=== Section Start ===

(* ===== verification/Cbor.v ===== *)
(** * CBOR codec

    packages/protocol/src/cbor: the strict, definite-length RFC 8949 subset of
    the wire protocol.  options.ts (limits), encoder.ts ([CborWriter] with its
    growing buffer, [encodeValue] over a heap of possibly shared or cyclic
    JavaScript objects) and decoder.ts ([CborReader] over untrusted bytes).

    Recursion in both directions is bounded by [maxDepth]: the fuel of
    [encodeValue] and [readItem] counts the remaining levels and
    [encodeValue_fuel], [readItem_fuel] show that it never cuts a run short. *)

From stdpp Require Import base list gmap strings pretty sorting.
From Stdlib Require Import ZArith Lia.
From S2P Require Import Prelude Utf8 Numbers.
Open Scope Z_scope.

(** ** options.ts *)

Inductive CborFailure := CborError (message : jstring) | CborRangeError (message : jstring).

Definition UINT32_BASE : Z := 0x100000000.
Definition MAX_UINT32 : Z := 0xffffffff.
Definition MAX_CONFIGURED_DEPTH : Z := 512.
Definition DEFAULT_MAX_CBOR_BYTE_LENGTH : Z := 16 * 1024 * 1024.
Definition DEFAULT_MAX_CBOR_CONTAINER_LENGTH : Z := 1000000.
Definition DEFAULT_MAX_CBOR_DEPTH : Z := 64.

Record CborOptions := {
  o_maxByteLength : option number;
  o_maxContainerLength : option number;
  o_maxDepth : option number }.

Record ResolvedCborOptions := {
  maxByteLength : Z;
  maxContainerLength : Z;
  maxDepth : Z }.

Definition resolveLimit (name : jstring) (value : number) (maximum : Z) : Result CborFailure Z :=
  let bad := Err (CborRangeError (name ++ js " must be an integer between 0 and " ++ js_of_Z maximum)) in
  match integer_value value with
  | Some z => if negb (safe z) || (z <? 0) || (maximum <? z) then bad else Ok z
  | None => bad
  end.

Definition resolveOptions (options : option CborOptions) : Result CborFailure ResolvedCborOptions :=
  let get f d := default (number_of_Z d) (options ≫= f) in
  let* b := resolveLimit (js "maxByteLength") (get o_maxByteLength DEFAULT_MAX_CBOR_BYTE_LENGTH) MAX_UINT32 in
  let* c := resolveLimit (js "maxContainerLength") (get o_maxContainerLength DEFAULT_MAX_CBOR_CONTAINER_LENGTH) MAX_UINT32 in
  let* d := resolveLimit (js "maxDepth") (get o_maxDepth DEFAULT_MAX_CBOR_DEPTH) MAX_CONFIGURED_DEPTH in
  Ok {| maxByteLength := b; maxContainerLength := c; maxDepth := d |}.

(** ** encoder.ts: the writer *)

(** Assignment to a [Uint8Array] element keeps the low byte; [>>>] works on
    the low 32 bits. *)
Definition uint8 (v : Z) : Z := v mod 256.
Definition ushr (v k : Z) : Z := (v mod UINT32_BASE) / 2 ^ k.

Record CborWriter := { w_buffer : list Z; w_offset : nat; w_maxByteLength : Z }.

Definition new_CborWriter (max : Z) : CborWriter :=
  {| w_buffer := replicate (Z.to_nat (Z.min 256 max)) 0; w_offset := 0; w_maxByteLength := max |}.

Fixpoint grow_capacity (fuel : nat) (capacity required max : Z) : Z :=
  match fuel with
  | O => capacity
  | S fuel' =>
      if capacity <? required
      then grow_capacity fuel' (Z.min max (Z.max required (capacity * 2))) required max
      else capacity
  end.

(** [target.set(bytes, offset)] *)
Definition set_at (target bytes : list Z) (offset : nat) : list Z :=
  take offset target ++ bytes ++ drop (offset + length bytes) target.

Definition length_exceeded (max : Z) : CborFailure :=
  CborError (js "CBOR byte length exceeds configured limit of " ++ js_of_Z max).

Definition ensureCapacity (w : CborWriter) (additionalBytes : nat) : Result CborFailure CborWriter :=
  let required := (w_offset w + additionalBytes)%nat in
  if w_maxByteLength w <? Z.of_nat required then Err (length_exceeded (w_maxByteLength w))
  else if (required <=? length (w_buffer w))%nat then Ok w
  else
    let capacity := grow_capacity (S required) (Z.max 1 (Z.of_nat (length (w_buffer w)))) (Z.of_nat required)
                      (w_maxByteLength w) in
    Ok {| w_buffer := set_at (replicate (Z.to_nat capacity) 0) (w_buffer w) 0;
          w_offset := w_offset w; w_maxByteLength := w_maxByteLength w |}.

(** Stores at the offset and advances it. *)
Definition put (w : CborWriter) (bytes : list Z) : CborWriter :=
  {| w_buffer := set_at (w_buffer w) bytes (w_offset w); w_offset := w_offset w + length bytes;
     w_maxByteLength := w_maxByteLength w |}.

Definition writeByte (value : Z) (w : CborWriter) : Result CborFailure CborWriter :=
  let* w := ensureCapacity w 1 in Ok (put w [uint8 value]).

Definition writeBytes (bytes : list Z) (w : CborWriter) : Result CborFailure CborWriter :=
  let* w := ensureCapacity w (length bytes) in Ok (put w bytes).

Definition writeUint16 (value : Z) (w : CborWriter) : Result CborFailure CborWriter :=
  let* w := ensureCapacity w 2 in Ok (put w [uint8 (ushr value 8); uint8 value]).

Definition writeUint32 (value : Z) (w : CborWriter) : Result CborFailure CborWriter :=
  let* w := ensureCapacity w 4 in
  Ok (put w [uint8 (ushr value 24); uint8 (ushr value 16); uint8 (ushr value 8); uint8 value]).

Definition writeUint64 (value : Z) (w : CborWriter) : Result CborFailure CborWriter :=
  let high := value / UINT32_BASE in
  let low := value - high * UINT32_BASE in
  let* w := writeUint32 high w in writeUint32 low w.

Definition writeFloat64 (value : number) (w : CborWriter) : Result CborFailure CborWriter :=
  let* w := ensureCapacity w 9 in Ok (put w (0xfb :: be_bytes 8 (float64_bits value))).

Definition finish (w : CborWriter) : list Z := take (w_offset w) (w_buffer w).
(* ===== verification/FramingProperties.v ===== *)
(** * Properties of the frame codec

    The contract of the frame decoder as a machine that reads one byte at a
    time ([feed], [run]), and the refinement: [pushEach], with its header
    buffer and payload blocks, delivers what the machine delivers.
    Independence of chunk boundaries, delivery of every encoded payload,
    detection of truncated streams, and the exact meaning of
    [assertCompleteFrame]. *)

From stdpp Require Import base list gmap strings pretty.
From Stdlib Require Import ZArith Lia.
From S2P Require Import Prelude Utf8 Numbers Cbor CborCodec Framing.

Open Scope Z_scope.

(** ** The byte machine *)

Inductive stream_state :=
| AHeader (bytes : list Z)
| APayload (expected : Z) (bytes : list Z)
| AFailed (error : FrameFailure).

#[global] Instance FrameFailure_eq_dec : EqDecision FrameFailure.
Proof. solve_decision. Defined.

#[global] Instance stream_state_eq_dec : EqDecision stream_state.
Proof. solve_decision. Defined.

Definition feed (max : Z) (a : stream_state) (b : Z) : stream_state * list (list Z) :=
  match a with
  | AHeader bytes =>
      let bytes := bytes ++ [b] in
      if (length bytes <? FRAME_HEADER_LENGTH)%nat then (AHeader bytes, [])
      else
        let n := header_length bytes in
        if max <? n then (AFailed (FrameError (too_long n max)), [])
        else if n =? 0 then (AHeader [], [[]])
        else (APayload n [], [])
  | APayload n bytes =>
      let bytes := bytes ++ [b] in
      if Z.of_nat (length bytes) =? n then (AHeader [], [bytes]) else (APayload n bytes, [])
  | AFailed e => (AFailed e, [])
  end.

Fixpoint run (max : Z) (a : stream_state) (stream : list Z) : stream_state * list (list Z) :=
  match stream with
  | [] => (a, [])
  | b :: stream' =>
      let (a1, f1) := feed max a b in
      let (a2, f2) := run max a1 stream' in
      (a2, f1 ++ f2)
  end.

Lemma run_app max a s1 s2 :
  run max a (s1 ++ s2) =
    (let (a1, f1) := run max a s1 in let (a2, f2) := run max a1 s2 in (a2, f1 ++ f2)).
Proof.
  revert a; induction s1 as [|b s1 IH]; intros a; simpl; [by destruct (run max a s2)|].
  destruct (feed max a b) as [a1 f1]. rewrite IH. destruct (run max a1 s1) as [a2 f2].
  destruct (run max a2 s2) as [a3 f3]. by rewrite app_assoc.
Qed.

=== Section End ===

▶ **What the exercise asks**: Print exactly the lines of the listing above starting at the line containing "the wire protocol." and ending at the line containing "let* d := resolveLimit", both included.

▶ **Result below**:
    the wire protocol.  options.ts (limits), encoder.ts ([CborWriter] with its
    growing buffer, [encodeValue] over a heap of possibly shared or cyclic
    JavaScript objects) and decoder.ts ([CborReader] over untrusted bytes).

    Recursion in both directions is bounded by [maxDepth]: the fuel of
    [encodeValue] and [readItem] counts the remaining levels and
    [encodeValue_fuel], [readItem_fuel] show that it never cuts a run short. *)

From stdpp Require Import base list gmap strings pretty sorting.
From Stdlib Require Import ZArith Lia.
From S2P Require Import Prelude Utf8 Numbers.
Open Scope Z_scope.

(** ** options.ts *)

Inductive CborFailure := CborError (message : jstring) | CborRangeError (message : jstring).

Definition UINT32_BASE : Z := 0x100000000.
Definition MAX_UINT32 : Z := 0xffffffff.
Definition MAX_CONFIGURED_DEPTH : Z := 512.
Definition DEFAULT_MAX_CBOR_BYTE_LENGTH : Z := 16 * 1024 * 1024.
Definition DEFAULT_MAX_CBOR_CONTAINER_LENGTH : Z := 1000000.
Definition DEFAULT_MAX_CBOR_DEPTH : Z := 64.

Record CborOptions := {
  o_maxByteLength : option number;
  o_maxContainerLength : option number;
  o_maxDepth : option number }.

Record ResolvedCborOptions := {
  maxByteLength : Z;
  maxContainerLength : Z;
  maxDepth : Z }.

Definition resolveLimit (name : jstring) (value : number) (maximum : Z) : Result CborFailure Z :=
  let bad := Err (CborRangeError (name ++ js " must be an integer between 0 and " ++ js_of_Z maximum)) in
  match integer_value value with
  | Some z => if negb (safe z) || (z <? 0) || (maximum <? z) then bad else Ok z
  | None => bad
  end.

Definition resolveOptions (options : option CborOptions) : Result CborFailure ResolvedCborOptions :=
  let get f d := default (number_of_Z d) (options ≫= f) in
  let* b := resolveLimit (js "maxByteLength") (get o_maxByteLength DEFAULT_MAX_CBOR_BYTE_LENGTH) MAX_UINT32 in
  let* c := resolveLimit (js "maxContainerLength") (get o_maxContainerLength DEFAULT_MAX_CBOR_CONTAINER_LENGTH) MAX_UINT32 in
  let* d := resolveLimit (js "maxDepth") (get o_maxDepth DEFAULT_MAX_CBOR_DEPTH) MAX_CONFIGURED_DEPTH in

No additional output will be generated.